◆ Data under study

(** * Sign-number extraction: a shallow embedding of the extraction core

    The functions below are transcribed from
    [src/extraction/color_based_extraction.py],
    [src/extraction/pdf_text_extraction.py],
    [src/extraction/extract_atl06.py] and
    [src/extraction/extract_multiple_pdfs.py].

    Conventions of the embedding:
    - Python [int] is [Z]; a Python [float] is the rational [Q] it
      denotes (no NaN, no infinities);
    - the averaged confidence of a reading and the offsets of two signs,
      which the program compares against thirty and against the grouping
      threshold, are computed in binary64 arithmetic: every operation
      rounds its exact result to the nearest float ([Binary64.fl]), [sum]
      adding from left to right as CPython does up to version 3.11; the
      other float expressions (pixel ratios, page percentages) are computed
      exactly;
    - Python [str] is [string], a character being a code point below 256;
    - a Python exception is an explicit error value ([None] or [inl]);
    - mutable loop state (lists that grow, the [used] set) is passed
      explicitly from one iteration to the next;
    - calls into OpenCV, PyMuPDF and the recognition engine are inputs: the
      boxes found, the page's text layer, and the engine as a function that
      may raise.

    Part I holds the embedding and the definitions the properties are
    stated with; Part II holds the properties. *)

From Stdlib Require Import ZArith QArith Qround Qabs Qpower Lia Lqa Bool Ascii.
From Stdlib Require DecimalString Floats.
From stdpp Require Import base list gmap strings sorting.

#[local] Set Warnings "-clear-no-such-hyp".

Local Open Scope Z_scope.

(** * Part I: the embedding *)

(** ** Numeric builtins *)

Module PyNum.

Definition Qlt_bool (a b : Q) : bool := negb (Qle_bool b a).

(** [round(q)] with one argument: nearest integer, ties to the even one. *)
Definition py_round (q : Q) : Z :=
  let f := Qfloor q in
  match Qcompare (q - inject_Z f) (1 # 2) with
  | Lt => f
  | Gt => f + 1
  | Eq => if Z.even f then f else f + 1
  end.

(** [int(q)]: truncation towards zero. *)
Definition py_int (q : Q) : Z :=
  if Qle_bool 0 q then Qfloor q else Qceiling q.

(** [range(n)] *)
Definition py_range (n : Z) : list Z :=
  map Z.of_nat (seq 0 (Z.to_nat n)).

(** [round(q, 2)]: [q] rounded to two decimals. *)
Definition round2 (q : Q) : Q :=
  inject_Z (py_round (q * 100)) / 100.

End PyNum.
Import PyNum.

(** ** Float arithmetic *)

Module Binary64.

(** A float is the rational it denotes.  Floats have 53 significant bits
    and exponents from -1074 up; a result beyond the largest float is kept
    as the finite value it rounds to. *)

Definition pow2 (e : Z) : Q := (2 ^ e)%Q.

(** The integer part of the binary logarithm of a positive rational. *)
Definition ilog2 (q : Q) : Z :=
  let k := Z.log2 (Qnum q) - Z.log2 (Z.pos (Qden q)) in
  if Qle_bool (pow2 k) q then k else k - 1.

(** The exponent of the last significant bit of the float nearest to a
    positive rational. *)
Definition exponent (q : Q) : Z := Z.max (-1074) (ilog2 q - 52).

(** The multiple of [pow2 (exponent q)] nearest to a positive [q], ties
    going to the even multiple. *)
Definition nearest (q : Q) : Q :=
  let e := exponent q in (inject_Z (py_round (q / pow2 e)) * pow2 e)%Q.

(** The float nearest to [q]: what a float operation returns for the exact
    result [q], and the float a decimal literal or [float(...)] denotes. *)
Definition fl (q : Q) : Q :=
  Qred match Qcompare q 0 with
       | Eq => 0
       | Gt => nearest q
       | Lt => - nearest (- q)
       end%Q.

(** [a + b], [a - b], [a * b] and [a / b] on floats. *)
Definition fadd (a b : Q) : Q := fl (a + b).
Definition fsub (a b : Q) : Q := fl (a - b).
Definition fmul (a b : Q) : Q := fl (a * b).
Definition fdiv (a b : Q) : Q := fl (a / b).

(** The float an [int] operand is converted to. *)
Definition of_int (z : Z) : Q := fl (inject_Z z).

(** *** The machine's floats, to compare [fl] with *)

(** The rational a binary64 number of the proof assistant denotes. *)
Definition of_spec_float (f : SpecFloat.spec_float) : option Q :=
  match f with
  | SpecFloat.S754_zero _ => Some 0%Q
  | SpecFloat.S754_finite s m e =>
      Some (Qred ((if s then -1 else 1) * inject_Z (Z.pos m) * pow2 e))
  | _ => None
  end.

Definition machine_value (f : PrimFloat.float) : option Q :=
  of_spec_float (FloatOps.Prim2SF f).

(** The machine float nearest to [n / d], for two naturals below
    [2 ^ 53]: the machine's quotient of two floats that hold them. *)
Definition machine (n d : Z) : PrimFloat.float :=
  PrimFloat.div (PrimFloat.of_uint63 (Uint63.of_Z n))
                (PrimFloat.of_uint63 (Uint63.of_Z d)).

End Binary64.
Import Binary64.

(** ** String builtins *)

Module PyStr.

Local Open Scope string_scope.
Local Open Scope nat_scope.

Definition code (c : ascii) : nat := nat_of_ascii c.

Definition between (lo hi : nat) (c : ascii) : bool :=
  (lo <=? code c) && (code c <=? hi).

(** [str.isspace] on code points below 256. *)
Definition is_space (c : ascii) : bool :=
  between 9 13 c || between 28 32 c || (code c =? 133) || (code c =? 160).

(** [str.isdigit] on code points below 256: the ASCII digits and the
    superscripts one, two and three. *)
Definition is_digit (c : ascii) : bool :=
  between 48 57 c || (code c =? 178) || (code c =? 179) || (code c =? 185).

(** The regular-expression class [\d] on code points below 256. *)
Definition is_decimal (c : ascii) : bool := between 48 57 c.

Definition is_char (d c : ascii) : bool := Ascii.eqb c d.

Fixpoint lstrip_by (p : ascii -> bool) (s : string) : string :=
  match s with
  | EmptyString => EmptyString
  | String c s' => if p c then lstrip_by p s' else s
  end.

Fixpoint rstrip_by (p : ascii -> bool) (s : string) : string :=
  match s with
  | EmptyString => EmptyString
  | String c s' =>
      match rstrip_by p s' with
      | EmptyString => if p c then EmptyString else String c EmptyString
      | r => String c r
      end
  end.

(** [s.strip()] *)
Definition py_strip (s : string) : string :=
  rstrip_by is_space (lstrip_by is_space s).

(** [s.strip(c)] for a one-character argument. *)
Definition py_strip_char (d : ascii) (s : string) : string :=
  rstrip_by (is_char d) (lstrip_by (is_char d) s).

(** [s.split(sep)] for a one-character separator. *)
Fixpoint py_split (sep : ascii) (s : string) : list string :=
  match s with
  | EmptyString => [EmptyString]
  | String c s' =>
      if Ascii.eqb c sep then EmptyString :: py_split sep s'
      else match py_split sep s' with
           | h :: t => String c h :: t
           | [] => [String c EmptyString]
           end
  end.

(** [any(p(c) for c in s)] *)
Fixpoint any_char (p : ascii -> bool) (s : string) : bool :=
  match s with
  | EmptyString => false
  | String c s' => p c || any_char p s'
  end.

Fixpoint all_char (p : ascii -> bool) (s : string) : bool :=
  match s with
  | EmptyString => true
  | String c s' => p c && all_char p s'
  end.

(** [c in s] *)
Definition contains (d : ascii) (s : string) : bool := any_char (is_char d) s.

Fixpoint count_char (d : ascii) (s : string) : nat :=
  match s with
  | EmptyString => 0
  | String c s' => (if Ascii.eqb c d then 1 else 0) + count_char d s'
  end.

(** truthiness of a string *)
Definition nonempty (s : string) : bool :=
  match s with EmptyString => false | _ => true end.

(** [s.startswith(p)] *)
Fixpoint startswith (s p : string) {struct p} : bool :=
  match p with
  | EmptyString => true
  | String a p' =>
      match s with
      | EmptyString => false
      | String b s' => Ascii.eqb b a && startswith s' p'
      end
  end.

(** [str(n)] for a natural number. *)
Definition str_of_nat (n : nat) : string :=
  DecimalString.NilZero.string_of_uint (Nat.to_uint n).

Definition dot : ascii := "."%char.
Definition newline : ascii := "010"%char.

End PyStr.

(** ** Stacked-box splitter ([ColorBasedSignExtractor.detect_stacked_boxes]) *)

Module Splitter.

(** A pixel rectangle [(x, y, w, h)]. *)
Definition box : Type := Z * Z * Z * Z.

Definition STANDARD_SIGN_HEIGHT_PIXELS : Z := 40.
(** * nest-backend: the session lifecycle of [AuthService], [UserService]
      and [JwtStrategy], embedded over an in-memory model of the [users]
      table.

    The services are [async] TypeScript methods that talk to three
    collaborators: the Prisma client (the [users] table of
    [prisma/schema.prisma]), [JwtService] (jsonwebtoken) and bcrypt.  Every
    method becomes a computation in a small state-and-exception monad over
    a [World]: the table, its id sequence, the wall clock and the state of
    the database link. *)

From Stdlib Require Import ZArith List Bool Lia.
From stdpp Require Import base decidable option list strings gmap fin_maps.

Local Open Scope string_scope.
Local Open Scope list_scope.
Local Open Scope Z_scope.

(** ** Tokens

    jsonwebtoken serialises a token as [header.payload.signature].  With the
    HS256 default the signature is a function of the header, the payload
    and the secret, so two tokens are the same string exactly when they
    carry the same claims and were signed with the same secret.  A token is
    therefore kept in structured form; [Opaque] stands for every string
    that is not a well-formed signed token. *)

Module JwtPayload.
Record t : Type := mk
  { email : string;   (* payload.email *)
    sub : Z;          (* payload.sub *)
    iat : Z;          (* issued at, seconds since the epoch *)
    exp : Z }.        (* expiry, seconds since the epoch *)

#[global] Instance eq_dec : EqDecision t.
Proof. solve_decision. Defined.
End JwtPayload.

Inductive Token : Type :=
| Opaque (raw : string)
| Jws (claims : JwtPayload.t) (key : string).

◆ Exercise brief
With the line holding "if Ascii.eqb c sep" as the first and the line holding "Definition str_of_nat (n" as the last, set down that range of the entries above exactly, and nothing else.

◆ Answer to this task
      if Ascii.eqb c sep then EmptyString :: py_split sep s'
      else match py_split sep s' with
           | h :: t => String c h :: t
           | [] => [String c EmptyString]
           end
  end.

(** [any(p(c) for c in s)] *)
Fixpoint any_char (p : ascii -> bool) (s : string) : bool :=
  match s with
  | EmptyString => false
  | String c s' => p c || any_char p s'
  end.

Fixpoint all_char (p : ascii -> bool) (s : string) : bool :=
  match s with
  | EmptyString => true
  | String c s' => p c && all_char p s'
  end.

(** [c in s] *)
Definition contains (d : ascii) (s : string) : bool := any_char (is_char d) s.

Fixpoint count_char (d : ascii) (s : string) : nat :=
  match s with
  | EmptyString => 0
  | String c s' => (if Ascii.eqb c d then 1 else 0) + count_char d s'
  end.

(** truthiness of a string *)
Definition nonempty (s : string) : bool :=
  match s with EmptyString => false | _ => true end.

(** [s.startswith(p)] *)
Fixpoint startswith (s p : string) {struct p} : bool :=
  match p with
  | EmptyString => true
  | String a p' =>
      match s with
      | EmptyString => false
      | String b s' => Ascii.eqb b a && startswith s' p'
      end
  end.

(** [str(n)] for a natural number. *)
Definition str_of_nat (n : nat) : string :=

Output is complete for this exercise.